Fournier recourt au tribunal criminel de Lyon, dirigé par Chalier, et les administrateurs décident que les sommes indûment perçues seront, en bonne justice révolutionnaire, « remboursées » par les aristocrates des municipalités pillées. Mais Fournier veut « la tête » de son colonel et intrigue auprès de la troupe, lui offrant force repas, qu’il ne payera jamais. Une fois bien pris de boisson il fait signer à ceux qu’il a séduits un engagement secret dans une « Compagnie de Brutus » qui, le moment venu, s’en prendra à l’état-major.
Mais la guerre s’invite et le 9e dragons doit partir au combat... Sauf un escadron, celui de Fournier, qui reste à Lyon pour tenir en respect les Royalistes comme les Girondins.
La clique de Chalier veut faire tomber trois-cents têtes de notables de la ville, en outre frappée d’une contribution de six millions à payer par « les riches » sous vingt-quatre heures, tandis que les prisons sont pleines de « suspects » en sursis de guillotine, que l’on parle de massacrer. Le 29 mai 1793, c’est l’insurrection, dirigée par les Girondins. C'est donc à Lyon que Fournier va accomplir sa première action de guerre... civile, car contre des Français ! Les sections girondines ont le dessus et les Jacobins ont recours à la ruse pour s’en sortir. Le peloton de Fournier avance au pas, déployé, l’officier en tête et flanqué d’un trompette, comme pour parlementer. L’artillerie girondine cesse le feu et les chefs se portent en avant...
Parvenu à vingt pas de l’état-major « ennemi » Fournier fait rompre ses dragons qui démasquent trois pièces chargées à mitraille, lesquelles ouvrent le feu immédiatement.

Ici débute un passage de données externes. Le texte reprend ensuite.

(* ===== verification/AuditTrail.v ===== *)
(** * internal/audit: entries, publishers and the audit middleware

    [Publisher] and [Reserver] are classes over the state; the log file's
    implementation is in AuditFile.  The body sanitizer of body.go runs on a
    JSON tree; Go's JSON codec and [strconv.Quote] are the operations of the class
    [JsonLib].  The theorems: in fail-closed mode a request is only forwarded with
    a reserved slot, which is then committed whatever happens; redaction removes
    every value under a sensitive field; and in fail-open mode a panic leaves no
    entry. *)

From S2P Require Import Prelude GoStrings GoNet Http ClientIP.

(** ** audit.go *)

Record Entry := mkEntry {
  e_Timestamp : Time;
  e_RequestID : string;
  e_Principal : string;
  e_KeyID : string;
  e_Method : string;
  e_Path : string;
  e_Query : string;
  e_SourceIP : string;
  e_UserAgent : string;
  e_StatusCode : Z;
  e_LatencyMs : Z;
  e_AuthzDecision : string;
  e_AuthzPlugin : string;
  e_AuthzReason : string;
  e_RequestBody : option string;    (** the raw JSON; [None] is nil *)
}.

Class Publisher (S : Type) := { Publish : Entry → S → result unit * S }.

(** [Reserve] answers whether a slot was acquired; the commit function it
    returns is [commit]. *)
Class Reserver (S : Type) := {
  Reserve : S → bool * S;
  commit : Entry → S → S;
}.

(** [Noop()] *)
#[export] Instance noop_Publisher : Publisher unit := {| Publish := λ _ s, (Ok (), s) |}.
#[export] Instance noop_Reserver : Reserver unit :=
  {| Reserve := λ s, (true, s); commit := λ _ s, s |}.

(** ** body.go *)

Inductive json :=
  | JNull | JBool (b : bool) | JNum (text : string) | JStr (s : string)
  | JArr (l : list json) | JObj (l : list (string * json)).

Class JsonLib := {
  json_Valid : string → bool;
  json_Unmarshal : string → option json;
  json_Marshal : json → option string;
  strconv_Quote : string → string;
  ToLower : string → string;
}.

Section Body.

Context `{JsonLib}.

(** [redact] is the set of lower-cased field names. *)
Fixpoint redactValue (redact : gset string) (v : json) : json :=
  match v with
  | JObj l =>
      JObj ((λ kv, (kv.1, if bool_decide (ToLower kv.1 ∈ redact) then JStr "[REDACTED]"
                          else redactValue redact kv.2)) <$> l)
  | JArr l => JArr (redactValue redact <$> l)
  | _ => v
  end.

Definition sanitizeBody (raw : string) (maxBytes : Z) (redact : gset string) : option string :=
  if (slen raw =? 0)%Z then None
  else
    let valid := json_Valid raw in
    let out :=
      if valid && bool_decide (0 < size redact) then
        match json_Unmarshal raw with
        | Some v => match json_Marshal (redactValue redact v) with Some b => b | None => raw end
        | None => raw
        end
      else raw in
    if (0 <? maxBytes)%Z && (maxBytes <? slen out)%Z then
      Some (strconv_Quote (str_firstn (Z.to_nat maxBytes) out +:+ "...(truncated)"))
    else if valid then Some out
    else Some (strconv_Quote out).

End Body.

(** ** middleware.go *)

Record Options := mkOptions {
  LogBody : bool;
  FailClosed : bool;
  BodyMaxBytes : Z;
  RedactFields : gset string;
}.

Section Middleware.

Context {S : Type} `{Publisher S} `{Reserver S} `{JsonLib}.
Context (opts : Options) (resolver : Resolver).

(** [buildEntry]: [ctx] is the context of this middleware's own request. *)
Definition buildEntry (start : Time) (ctx : Context) (r : Request) (w : World S) : Entry * World S :=
  let statusCode := if statusCodeKey ctx then StatusCode (w_cells w) else 200%Z in
  let sourceIP := match ClientIP resolver r with Some ip => ip_String ip | None => "" end in
  let '(ts, w) := time_Now w in
  let '(now, w) := time_Now w in
  let az := authzResult (w_cells w) in
  let body := bodyBytes (w_cells w) in
  (mkEntry ts (GetRequestID ctx) (GetPrincipal ctx) (GetKeyID ctx) (Method r) (URL_Path r)
     (RawQuery r) sourceIP (Header_Get (Header r) "User-Agent") statusCode
     (Z.quot (time_Sub now start) 1000000) (Decision az) (Plugin az) (Reason az)
     (if LogBody opts && (0 <? slen body)%Z
      then sanitizeBody body (BodyMaxBytes opts) (RedactFields opts) else None), w).

(** The context and the fresh cells handed downstream. *)
Definition audit_enter (ctx : Context) (w : World S) : Context * World S :=
  let ctx := WithAuthzResultPtr ctx in
  let c := w_cells w in
  let w := set_cells (mkCells (bodySize c) "" (mkAuthzResult "" "" "") (StatusCode c)) w in
  (if LogBody opts then WithBodyBytesPtr ctx else ctx, w).

Definition audit_Middleware (next : Handler S) : Handler S := λ ctx r w,
  let '(start, w) := time_Now w in
  let '(ctx, w) := audit_enter ctx w in
  if FailClosed opts then
    let '(ok, s) := Reserve (w_state w) in
    let w := set_state s w in
    if negb ok then reject "audit unavailable" 503 (Inc "AuditDroppedTotal" [] w)
    else
      let '(o, w) := next ctx r w in
      let '(e, w) := buildEntry start ctx r w in
      (o, set_state (commit e (w_state w)) w)
  else
    match next ctx r w with
    | (Panicked, w) => (Panicked, w)
    | (Returned, w) =>
        let '(e, w) := buildEntry start ctx r w in
        let '(_, s) := Publish e (w_state w) in
        (Returned, set_state s w)
    end.

End Middleware.

(** ** Lemmas *)

Section JsonInd.

Context (P : json → Prop).
Hypothesis (HNull : P JNull) (HBool : ∀ b, P (JBool b)) (HNum : ∀ t, P (JNum t)) (HStr : ∀ s, P (JStr s)).
Hypothesis (HArr : ∀ l, Forall P l → P (JArr l)) (HObj : ∀ l, Forall (λ kv, P kv.2) l → P (JObj l)).

(** Induction through the lists of arrays and objects. *)
Fixpoint json_ind_nested (v : json) : P v :=
  match v with
  | JNull => HNull
  | JBool b => HBool b
  | JNum t => HNum t
  | JStr s => HStr s
  | JArr l => HArr l
      ((fix go (l : list json) : Forall P l :=
          match l with [] => Forall_nil_2 P | x :: l' => Forall_cons_2 P x l' (json_ind_nested x) (go l') end) l)
  | JObj l => HObj l
      ((fix go (l : list (string * json)) : Forall (λ kv, P kv.2) l :=
          match l with
          | [] => Forall_nil_2 _
          | x :: l' => Forall_cons_2 (λ kv, P kv.2) x l' (json_ind_nested x.2) (go l')
          end) l)
  end.

End JsonInd.

(** A path into a tree: field names and array positions. *)
Inductive step := Field (k : string) | Item (i : nat).

(** The values found under a path (an object may repeat a field). *)
Inductive reaches : json → list step → json → Prop :=
  | reaches_here v : reaches v [] v
  | reaches_field l k v p u : (k, v) ∈ l → reaches v p u → reaches (JObj l) (Field k :: p) u
  | reaches_item l i v p u : l !! i = Some v → reaches v p u → reaches (JArr l) (Item i :: p) u.

Section BodyLemmas.

Context `{JsonLib} (redact : gset string).

Definition sensitive_step (s : step) : bool :=
  match s with Field k => bool_decide (ToLower k ∈ redact) | Item _ => false end.

(** What is reached in the redacted tree: the marker, at the first sensitive
    field of the path, or the redacted value of what was reached before. *)
Lemma redactValue_reaches v p u :
  reaches (redactValue redact v) p u →
  (u = JStr "[REDACTED]" ∧ ∃ q s, p = q ++ [s] ∧ sensitive_step s = true ∧
     Forall (λ s, sensitive_step s = false) q) ∨
  (Forall (λ s, sensitive_step s = false) p ∧ ∃ u0, reaches v p u0 ∧ u = redactValue redact u0).
Proof.
  revert p u. induction v as [| | | |l IH|l IH] using json_ind_nested; intros p u Hr.
  1-4: inversion Hr; subst; right; split; [constructor|]; eexists; split; [constructor|done].
  - inversion Hr as [|?????|? i v' p' u' Hi Hp]; subst.
    { right. split; [constructor|]. eexists. split; [constructor|done]. }
    cbn in Hi. rewrite list_lookup_fmap in Hi. apply fmap_Some in Hi as (x & Hx & ->).
    rewrite Forall_lookup in IH. destruct (IH i x Hx p' u Hp) as [(-> & q & s & -> & Hs & Hq)|(Hf & u0 & Hu & ->)].
    + left. split; [done|]. exists (Item i :: q), s. split_and!; [done|done|]. by constructor.
    + right. split; [by constructor|]. exists u0. split; [|done]. by econstructor.
  - inversion Hr as [|? k v' p' u' Hi Hp|]; subst.
    { right. split; [constructor|]. eexists. split; [constructor|done]. }
    cbn in Hi. apply list_elem_of_fmap in Hi as ([k0 x] & [= -> ->] & Hx). cbn in Hp.
    case_bool_decide as Hk.
    + left. inversion Hp; subst. split; [done|]. exists [], (Field k0). split_and!; [done| |done].
      cbn. by rewrite bool_decide_true.
    + rewrite Forall_forall in IH. destruct (IH _ Hx p' u Hp) as [(-> & q & s & -> & Hs & Hq)|(Hf & u0 & Hu & ->)].
      * left. split; [done|]. exists (Field k0 :: q), s. split_and!; [done|done|].
        constructor; [|done]. cbn. by rewrite bool_decide_false.
      * right. split; [constructor; [cbn; by rewrite bool_decide_false|done]|].
        exists u0. split; [|done]. by econstructor.
Qed.

End BodyLemmas.

(** ** Properties *)

(** C32: after redaction nothing is found below a sensitive field but the marker:
    a path into the redacted tree that passes through a sensitive field name ends
    there, at the marker; every other path leads to what it led to before. *)
Theorem redactValue_removes `{JsonLib} redact v p u :
  reaches (redactValue redact v) p u →
  (existsb (sensitive_step redact) p = true → u = JStr "[REDACTED]") ∧
  (existsb (sensitive_step redact) p = false →
     ∃ u0, reaches v p u0 ∧ u = redactValue redact u0).
Proof.
  intros Hr. destruct (redactValue_reaches redact v p u Hr) as [(-> & q & s & -> & Hs & Hq)|(Hf & Hu)].
  - split; [done|]. rewrite existsb_app. cbn. by rewrite Hs, orb_true_r.
  - split; [|done]. intros (s & Hin & Hs)%existsb_exists. apply list_elem_of_In in Hin.
    rewrite Forall_forall in Hf. specialize (Hf s Hin). congruence.
Qed.

(** A codec for the witness: field names are lower-cased byte by byte. *)
Definition ex_lib : JsonLib :=
  {| json_Valid := λ _, true; json_Unmarshal := λ _, None; json_Marshal := λ _, None;
     strconv_Quote := id; ToLower := smap ascii_lower |}.

Definition ex_doc : json := JObj [("a", JObj [("Secret", JStr "x"); ("b", JStr "y")])].

Lemma redactValue_removes_witness :
  ∃ u0, reaches ex_doc [Field "a"; Field "b"] u0 ∧ JStr "y" = @redactValue ex_lib {["secret"]} u0.
Proof.
  apply (proj2 (@redactValue_removes ex_lib {["secret"]} ex_doc [Field "a"; Field "b"] (JStr "y")
    ltac:(eapply reaches_field; [vm_compute; left|]; eapply reaches_field;
          [vm_compute; right; left|]; apply reaches_here))).
  vm_compute. reflexivity.
Defined.

(** C12: in fail-closed mode a request is forwarded if and only if a slot was
    reserved before; a forwarded request's entry is committed to that slot exactly
    once after the handler behind has returned or panicked, carrying the status
    and the decision recorded by then.  A request without a slot gets 503 and is
    not forwarded. *)
Theorem audit_fail_closed {S} `{Publisher S} `{Reserver S} `{JsonLib} opts resolver ctx r (w : World S) :
  FailClosed opts = true →
  let '(ok, s) := Reserve (w_state w) in
  if ok then
    ∃ ctx' w0, w_state w0 = s ∧ w_rw w0 = w_rw w ∧ GetPrincipal ctx' = GetPrincipal ctx ∧
      ∀ next, ∃ e w2,
        audit_Middleware opts resolver next ctx r w = ((next ctx' r w0).1, w2) ∧
        w_state w2 = commit e (w_state (next ctx' r w0).2) ∧
        w_rw w2 = w_rw (next ctx' r w0).2 ∧
        (e_Method e, e_Path e, e_Query e) = (Method r, URL_Path r, RawQuery r) ∧
        e_StatusCode e = (if statusCodeKey ctx then StatusCode (w_cells (next ctx' r w0).2) else 200%Z) ∧
        e_AuthzDecision e = Decision (authzResult (w_cells (next ctx' r w0).2))
  else
    ∃ w0, w_rw w0 = w_rw w ∧ w_state w0 = s ∧
      ∀ next, audit_Middleware opts resolver next ctx r w = reject "audit unavailable" 503 w0.
Proof.
  intros Hfc. destruct (Reserve (w_state w)) as [ok s] eqn:Er. unfold audit_Middleware, time_Now, audit_enter.
  rewrite Hfc. cbn [w_state set_cells]. rewrite Er.
  set (w1 := set_state s _). set (ctx' := if LogBody opts then _ else _).
  destruct ok; cbn [negb].
  - exists ctx', w1. split_and!; [done|done|by unfold ctx'; destruct (LogBody opts)|].
    intros next. destruct (next ctx' r w1) as [o w2]. unfold buildEntry, time_Now. cbn.
    eexists _, _. split_and!; try done. cbn. unfold ctx'. by destruct (LogBody opts).
  - exists (Inc "AuditDroppedTotal" [] w1). done.
Qed.

(** A sink with one slot, for the witnesses. *)
Record ex_sink := mkSink { free : bool; stored : list Entry }.
#[local] Instance ex_Publisher : Publisher ex_sink :=
  {| Publish := λ e s, (Ok (), mkSink (free s) (stored s ++ [e])) |}.
#[local] Instance ex_Reserver : Reserver ex_sink :=
  {| Reserve := λ s, (free s, mkSink false (stored s)); commit := λ e s, mkSink true (stored s ++ [e]) |}.
#[local] Instance ex_json : JsonLib := ex_lib.
Definition ex_audit_world (b : bool) : World ex_sink :=
  mkWorld (mkRW ∅ None "") true (mkCells 0 "" (mkAuthzResult "" "" "") 200) [] 0
    (λ n, Z.of_nat n) 0 (λ _, "u") 0 [] (mkSink b []).
Definition ex_audit_req : Request := mkRequest "PUT" "" "/p" "" "" "h" ∅ NoBody 0 "1.2.3.4:5".

Lemma audit_fail_closed_witness :
  ∃ w0, audit_Middleware (mkOptions false true 0 ∅) [] (λ _ _ w, (Panicked, w)) Background
    ex_audit_req (ex_audit_world false) = reject "audit unavailable" 503 w0.
Proof.
  destruct (audit_fail_closed (mkOptions false true 0 ∅) [] Background ex_audit_req
    (ex_audit_world false) eq_refl) as (w0 & _ & _ & Hk).
  exists w0. apply Hk.
Defined.

(** In fail-open mode a request whose handler panics leaves no entry at all:
    the audit state is what the handler left, and no drop is counted.  (A reverse
    proxy panics when the copy of the response to the client breaks off.) *)
Theorem audit_fail_open_panic_unaudited {S} `{Publisher S} `{Reserver S} `{JsonLib}
    opts resolver ctx r (w : World S) :
  FailClosed opts = false →
  ∃ ctx' w0, w_state w0 = w_state w ∧
    ∀ next, (next ctx' r w0).1 = Panicked →
      audit_Middleware opts resolver next ctx r w = next ctx' r w0.
Proof.
  intros Hfo. unfold audit_Middleware, time_Now, audit_enter. rewrite Hfo.
  set (ctx' := if LogBody opts then _ else _). set (w0 := set_cells _ _).
  exists ctx', w0. split; [done|]. intros next Hp. by destruct (next ctx' r w0) as [[] w2].
Qed.

Lemma audit_fail_open_panic_unaudited_witness :
  stored (w_state (audit_Middleware (mkOptions false false 0 ∅) [] (λ _ _ w, (Panicked, w)) Background
    ex_audit_req (ex_audit_world true)).2) = [].
Proof.
  destruct (audit_fail_open_panic_unaudited (mkOptions false false 0 ∅) [] Background ex_audit_req
    (ex_audit_world true) eq_refl) as (ctx' & w0 & Hs & Hk).
  rewrite (Hk (λ _ _ w, (Panicked, w)) eq_refl). cbn. rewrite Hs. reflexivity.
Defined.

Plus de cent cinquante sectionnaires, dont tous leurs chefs, sont abattus, et leurs canons démontés. La colonne girondine des quais du Rhône est repoussée. En revanche pas de Fournier rusé sur les quais de Saône et là les Girondins l’emportent. À minuit l’hôtel de ville tombe, Lyon est aux insurgés. La nuit-même Chalier et sa clique sont arrêtés. Le lendemain c’est le tour de Fournier. Pas un seul de ses dragons n’a levé le doigt pour lui.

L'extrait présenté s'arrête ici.